Collected data entries:
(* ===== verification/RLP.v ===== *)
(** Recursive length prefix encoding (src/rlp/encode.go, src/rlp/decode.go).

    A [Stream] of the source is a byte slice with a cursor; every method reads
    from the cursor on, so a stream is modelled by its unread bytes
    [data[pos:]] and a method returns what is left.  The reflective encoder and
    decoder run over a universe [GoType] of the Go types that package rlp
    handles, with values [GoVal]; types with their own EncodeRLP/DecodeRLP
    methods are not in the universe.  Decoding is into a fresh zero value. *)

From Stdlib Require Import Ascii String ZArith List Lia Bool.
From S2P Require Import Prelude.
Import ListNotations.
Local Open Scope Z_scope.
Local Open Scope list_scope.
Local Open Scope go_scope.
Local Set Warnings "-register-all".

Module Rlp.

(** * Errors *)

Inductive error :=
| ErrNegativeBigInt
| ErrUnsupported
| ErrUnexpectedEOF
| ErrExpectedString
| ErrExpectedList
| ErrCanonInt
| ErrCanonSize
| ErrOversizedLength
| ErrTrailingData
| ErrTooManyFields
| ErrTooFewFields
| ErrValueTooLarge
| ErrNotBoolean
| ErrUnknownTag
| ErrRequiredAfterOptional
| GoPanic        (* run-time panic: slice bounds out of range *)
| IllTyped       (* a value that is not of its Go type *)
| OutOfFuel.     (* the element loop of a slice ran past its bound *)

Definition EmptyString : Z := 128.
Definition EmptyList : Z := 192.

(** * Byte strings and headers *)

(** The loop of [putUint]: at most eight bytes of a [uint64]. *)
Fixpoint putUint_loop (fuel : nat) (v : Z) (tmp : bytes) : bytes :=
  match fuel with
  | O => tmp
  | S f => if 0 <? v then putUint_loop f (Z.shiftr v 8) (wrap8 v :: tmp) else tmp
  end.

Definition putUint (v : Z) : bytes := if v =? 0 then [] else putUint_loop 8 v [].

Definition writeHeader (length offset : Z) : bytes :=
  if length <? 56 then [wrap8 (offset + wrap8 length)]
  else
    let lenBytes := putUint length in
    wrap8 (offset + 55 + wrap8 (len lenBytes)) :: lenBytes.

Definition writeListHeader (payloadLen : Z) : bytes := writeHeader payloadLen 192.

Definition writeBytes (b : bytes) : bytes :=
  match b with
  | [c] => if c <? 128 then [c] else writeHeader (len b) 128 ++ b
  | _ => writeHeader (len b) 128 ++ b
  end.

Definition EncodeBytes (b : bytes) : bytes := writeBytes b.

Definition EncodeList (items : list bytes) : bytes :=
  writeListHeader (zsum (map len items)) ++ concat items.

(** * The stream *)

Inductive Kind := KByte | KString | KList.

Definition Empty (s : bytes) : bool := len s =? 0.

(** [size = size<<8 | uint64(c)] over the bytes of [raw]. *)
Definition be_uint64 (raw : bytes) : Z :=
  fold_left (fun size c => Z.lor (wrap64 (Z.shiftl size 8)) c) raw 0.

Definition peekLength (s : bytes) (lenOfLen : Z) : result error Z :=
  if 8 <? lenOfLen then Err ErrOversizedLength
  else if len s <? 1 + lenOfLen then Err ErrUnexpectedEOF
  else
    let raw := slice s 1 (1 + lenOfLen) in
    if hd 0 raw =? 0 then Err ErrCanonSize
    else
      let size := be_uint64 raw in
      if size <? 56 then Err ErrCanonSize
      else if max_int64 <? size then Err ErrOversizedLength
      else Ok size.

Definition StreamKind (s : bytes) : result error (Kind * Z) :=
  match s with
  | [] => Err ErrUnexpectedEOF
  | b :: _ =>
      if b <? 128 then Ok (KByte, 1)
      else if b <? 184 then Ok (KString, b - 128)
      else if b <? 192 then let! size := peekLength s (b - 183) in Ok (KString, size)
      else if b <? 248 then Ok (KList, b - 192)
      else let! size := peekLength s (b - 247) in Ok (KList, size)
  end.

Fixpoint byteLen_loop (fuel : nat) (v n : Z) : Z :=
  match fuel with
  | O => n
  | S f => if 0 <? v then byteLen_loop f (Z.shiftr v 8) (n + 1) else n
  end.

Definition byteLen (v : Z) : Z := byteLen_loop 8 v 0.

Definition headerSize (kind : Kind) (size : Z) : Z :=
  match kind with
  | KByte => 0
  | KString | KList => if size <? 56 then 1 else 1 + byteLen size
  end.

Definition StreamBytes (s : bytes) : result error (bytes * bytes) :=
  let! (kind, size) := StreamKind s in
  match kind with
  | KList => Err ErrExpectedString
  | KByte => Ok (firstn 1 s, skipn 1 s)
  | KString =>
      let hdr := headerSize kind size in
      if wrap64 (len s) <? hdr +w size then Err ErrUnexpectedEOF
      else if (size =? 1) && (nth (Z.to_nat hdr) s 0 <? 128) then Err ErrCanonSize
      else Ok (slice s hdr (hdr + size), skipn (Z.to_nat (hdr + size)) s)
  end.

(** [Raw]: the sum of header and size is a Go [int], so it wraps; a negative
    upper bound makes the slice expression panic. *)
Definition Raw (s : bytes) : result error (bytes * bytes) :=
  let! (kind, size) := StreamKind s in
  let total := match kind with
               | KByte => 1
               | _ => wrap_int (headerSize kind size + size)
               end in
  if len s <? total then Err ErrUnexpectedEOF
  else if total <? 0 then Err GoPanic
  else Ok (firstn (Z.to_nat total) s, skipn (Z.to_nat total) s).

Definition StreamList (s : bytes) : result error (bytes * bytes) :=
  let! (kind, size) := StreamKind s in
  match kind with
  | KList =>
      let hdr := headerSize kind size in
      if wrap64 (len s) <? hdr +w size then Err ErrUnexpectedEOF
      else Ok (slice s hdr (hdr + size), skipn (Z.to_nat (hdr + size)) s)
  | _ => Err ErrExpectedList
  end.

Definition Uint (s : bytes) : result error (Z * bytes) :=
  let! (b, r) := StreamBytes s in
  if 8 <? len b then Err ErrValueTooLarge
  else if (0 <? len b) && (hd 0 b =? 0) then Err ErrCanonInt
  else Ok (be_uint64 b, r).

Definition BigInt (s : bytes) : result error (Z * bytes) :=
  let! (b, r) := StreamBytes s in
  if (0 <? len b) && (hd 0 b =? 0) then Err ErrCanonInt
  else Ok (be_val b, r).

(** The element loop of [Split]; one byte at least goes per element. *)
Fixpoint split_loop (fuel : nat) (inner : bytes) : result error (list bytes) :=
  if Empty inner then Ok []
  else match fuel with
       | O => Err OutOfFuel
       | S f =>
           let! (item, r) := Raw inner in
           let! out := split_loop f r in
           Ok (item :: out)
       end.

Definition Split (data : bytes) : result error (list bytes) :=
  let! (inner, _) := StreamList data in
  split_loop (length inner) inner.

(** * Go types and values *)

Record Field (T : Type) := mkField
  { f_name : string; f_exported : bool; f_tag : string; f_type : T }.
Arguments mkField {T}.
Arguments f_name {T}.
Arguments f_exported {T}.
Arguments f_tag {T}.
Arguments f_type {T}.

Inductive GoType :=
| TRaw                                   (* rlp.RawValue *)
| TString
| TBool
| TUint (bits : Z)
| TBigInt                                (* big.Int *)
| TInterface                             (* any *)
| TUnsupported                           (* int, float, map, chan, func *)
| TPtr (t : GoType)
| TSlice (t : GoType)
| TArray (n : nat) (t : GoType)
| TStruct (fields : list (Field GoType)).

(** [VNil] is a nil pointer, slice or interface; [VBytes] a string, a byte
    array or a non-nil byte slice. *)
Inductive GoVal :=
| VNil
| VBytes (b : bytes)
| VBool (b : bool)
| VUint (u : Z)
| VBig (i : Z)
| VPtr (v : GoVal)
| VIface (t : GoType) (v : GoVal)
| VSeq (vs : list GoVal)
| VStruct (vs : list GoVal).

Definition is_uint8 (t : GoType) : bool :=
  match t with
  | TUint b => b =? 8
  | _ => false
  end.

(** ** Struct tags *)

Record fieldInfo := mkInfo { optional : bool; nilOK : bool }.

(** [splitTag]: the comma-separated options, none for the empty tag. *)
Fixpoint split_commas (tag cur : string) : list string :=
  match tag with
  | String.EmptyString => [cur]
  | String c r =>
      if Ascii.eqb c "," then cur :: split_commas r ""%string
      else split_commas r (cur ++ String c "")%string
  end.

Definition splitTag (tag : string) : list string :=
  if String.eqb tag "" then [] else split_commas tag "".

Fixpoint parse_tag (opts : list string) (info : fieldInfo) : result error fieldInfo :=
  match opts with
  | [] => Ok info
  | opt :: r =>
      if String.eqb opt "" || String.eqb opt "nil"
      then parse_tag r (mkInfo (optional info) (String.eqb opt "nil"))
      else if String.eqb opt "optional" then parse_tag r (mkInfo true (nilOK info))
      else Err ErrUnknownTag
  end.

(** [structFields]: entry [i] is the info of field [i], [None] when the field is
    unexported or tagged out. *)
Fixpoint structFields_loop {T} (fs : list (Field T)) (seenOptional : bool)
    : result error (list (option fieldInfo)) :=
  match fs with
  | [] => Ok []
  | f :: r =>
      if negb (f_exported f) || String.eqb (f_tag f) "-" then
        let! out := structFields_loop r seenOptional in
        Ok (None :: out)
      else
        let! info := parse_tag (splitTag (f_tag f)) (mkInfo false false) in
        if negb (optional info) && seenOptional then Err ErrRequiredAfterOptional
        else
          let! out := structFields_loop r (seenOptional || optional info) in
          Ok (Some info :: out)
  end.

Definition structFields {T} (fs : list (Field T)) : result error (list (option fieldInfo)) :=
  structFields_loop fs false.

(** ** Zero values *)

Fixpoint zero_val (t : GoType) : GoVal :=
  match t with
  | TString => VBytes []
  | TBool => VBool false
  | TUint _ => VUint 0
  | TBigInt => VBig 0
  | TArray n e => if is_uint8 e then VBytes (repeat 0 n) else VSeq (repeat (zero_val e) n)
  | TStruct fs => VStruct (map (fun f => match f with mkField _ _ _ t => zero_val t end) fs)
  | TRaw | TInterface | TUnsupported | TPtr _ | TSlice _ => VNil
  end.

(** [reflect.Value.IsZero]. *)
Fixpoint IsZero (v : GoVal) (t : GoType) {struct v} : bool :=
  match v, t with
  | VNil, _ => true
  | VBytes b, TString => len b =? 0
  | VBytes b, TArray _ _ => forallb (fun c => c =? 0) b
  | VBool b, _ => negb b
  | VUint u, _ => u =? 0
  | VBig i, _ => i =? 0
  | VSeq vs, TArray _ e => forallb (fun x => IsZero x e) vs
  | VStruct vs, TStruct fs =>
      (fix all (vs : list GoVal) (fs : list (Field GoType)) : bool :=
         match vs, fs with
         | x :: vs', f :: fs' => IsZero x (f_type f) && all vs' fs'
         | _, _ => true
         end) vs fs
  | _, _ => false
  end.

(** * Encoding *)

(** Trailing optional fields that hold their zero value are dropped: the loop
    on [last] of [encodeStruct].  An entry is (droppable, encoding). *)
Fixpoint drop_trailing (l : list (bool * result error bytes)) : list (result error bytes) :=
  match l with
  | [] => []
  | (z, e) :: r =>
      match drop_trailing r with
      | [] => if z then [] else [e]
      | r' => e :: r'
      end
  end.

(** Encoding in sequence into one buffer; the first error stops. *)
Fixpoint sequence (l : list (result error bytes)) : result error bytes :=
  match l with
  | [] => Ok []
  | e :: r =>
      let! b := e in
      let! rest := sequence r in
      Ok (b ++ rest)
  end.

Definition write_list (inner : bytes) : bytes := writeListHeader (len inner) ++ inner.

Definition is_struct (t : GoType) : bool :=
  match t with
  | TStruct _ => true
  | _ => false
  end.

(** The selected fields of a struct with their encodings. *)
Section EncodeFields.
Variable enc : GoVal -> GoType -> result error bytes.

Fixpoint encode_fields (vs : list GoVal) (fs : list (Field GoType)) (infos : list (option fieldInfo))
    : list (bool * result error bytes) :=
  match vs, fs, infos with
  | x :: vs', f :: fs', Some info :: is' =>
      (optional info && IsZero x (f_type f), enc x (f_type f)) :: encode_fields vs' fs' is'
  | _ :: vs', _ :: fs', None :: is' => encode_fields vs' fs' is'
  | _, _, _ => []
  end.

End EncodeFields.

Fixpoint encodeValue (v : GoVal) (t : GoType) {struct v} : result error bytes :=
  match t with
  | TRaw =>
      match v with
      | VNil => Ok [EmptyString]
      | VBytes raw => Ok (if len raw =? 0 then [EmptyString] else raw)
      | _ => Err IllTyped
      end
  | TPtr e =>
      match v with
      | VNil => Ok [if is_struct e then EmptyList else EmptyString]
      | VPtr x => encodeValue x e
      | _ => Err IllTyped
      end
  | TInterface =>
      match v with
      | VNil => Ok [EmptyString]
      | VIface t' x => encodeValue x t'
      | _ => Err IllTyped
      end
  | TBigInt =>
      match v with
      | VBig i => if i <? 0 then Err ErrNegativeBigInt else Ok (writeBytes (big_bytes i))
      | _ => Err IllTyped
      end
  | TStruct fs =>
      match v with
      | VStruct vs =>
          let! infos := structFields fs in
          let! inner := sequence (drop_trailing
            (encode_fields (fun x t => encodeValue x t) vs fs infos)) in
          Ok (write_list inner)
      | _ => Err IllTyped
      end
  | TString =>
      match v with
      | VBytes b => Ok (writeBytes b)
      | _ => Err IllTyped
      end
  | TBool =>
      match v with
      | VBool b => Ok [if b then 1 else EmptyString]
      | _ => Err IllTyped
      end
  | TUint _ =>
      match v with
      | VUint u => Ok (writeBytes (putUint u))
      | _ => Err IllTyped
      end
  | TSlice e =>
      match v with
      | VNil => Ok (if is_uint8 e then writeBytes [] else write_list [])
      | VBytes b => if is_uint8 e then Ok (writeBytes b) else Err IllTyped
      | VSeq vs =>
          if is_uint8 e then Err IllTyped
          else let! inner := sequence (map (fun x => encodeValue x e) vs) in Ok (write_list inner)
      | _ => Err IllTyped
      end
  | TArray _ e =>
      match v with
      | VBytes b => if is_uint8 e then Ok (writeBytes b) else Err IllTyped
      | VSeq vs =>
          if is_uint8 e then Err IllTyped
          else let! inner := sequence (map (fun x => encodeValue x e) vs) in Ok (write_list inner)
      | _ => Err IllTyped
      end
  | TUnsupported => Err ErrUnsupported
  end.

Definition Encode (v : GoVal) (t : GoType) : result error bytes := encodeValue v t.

> **Directions for this task**:
Transcribe verbatim. Cover the lines from the first line of the entries above to the line containing "(** * Byte strings and headers *)", inclusive.

> **Answer for the task**:
(* ===== verification/RLP.v ===== *)
(** Recursive length prefix encoding (src/rlp/encode.go, src/rlp/decode.go).

    A [Stream] of the source is a byte slice with a cursor; every method reads
    from the cursor on, so a stream is modelled by its unread bytes
    [data[pos:]] and a method returns what is left.  The reflective encoder and
    decoder run over a universe [GoType] of the Go types that package rlp
    handles, with values [GoVal]; types with their own EncodeRLP/DecodeRLP
    methods are not in the universe.  Decoding is into a fresh zero value. *)

From Stdlib Require Import Ascii String ZArith List Lia Bool.
From S2P Require Import Prelude.
Import ListNotations.
Local Open Scope Z_scope.
Local Open Scope list_scope.
Local Open Scope go_scope.
Local Set Warnings "-register-all".

Module Rlp.

(** * Errors *)

Inductive error :=
| ErrNegativeBigInt
| ErrUnsupported
| ErrUnexpectedEOF
| ErrExpectedString
| ErrExpectedList
| ErrCanonInt
| ErrCanonSize
| ErrOversizedLength
| ErrTrailingData
| ErrTooManyFields
| ErrTooFewFields
| ErrValueTooLarge
| ErrNotBoolean
| ErrUnknownTag
| ErrRequiredAfterOptional
| GoPanic        (* run-time panic: slice bounds out of range *)
| IllTyped       (* a value that is not of its Go type *)
| OutOfFuel.     (* the element loop of a slice ran past its bound *)

Definition EmptyString : Z := 128.
Definition EmptyList : Z := 192.

(** * Byte strings and headers *)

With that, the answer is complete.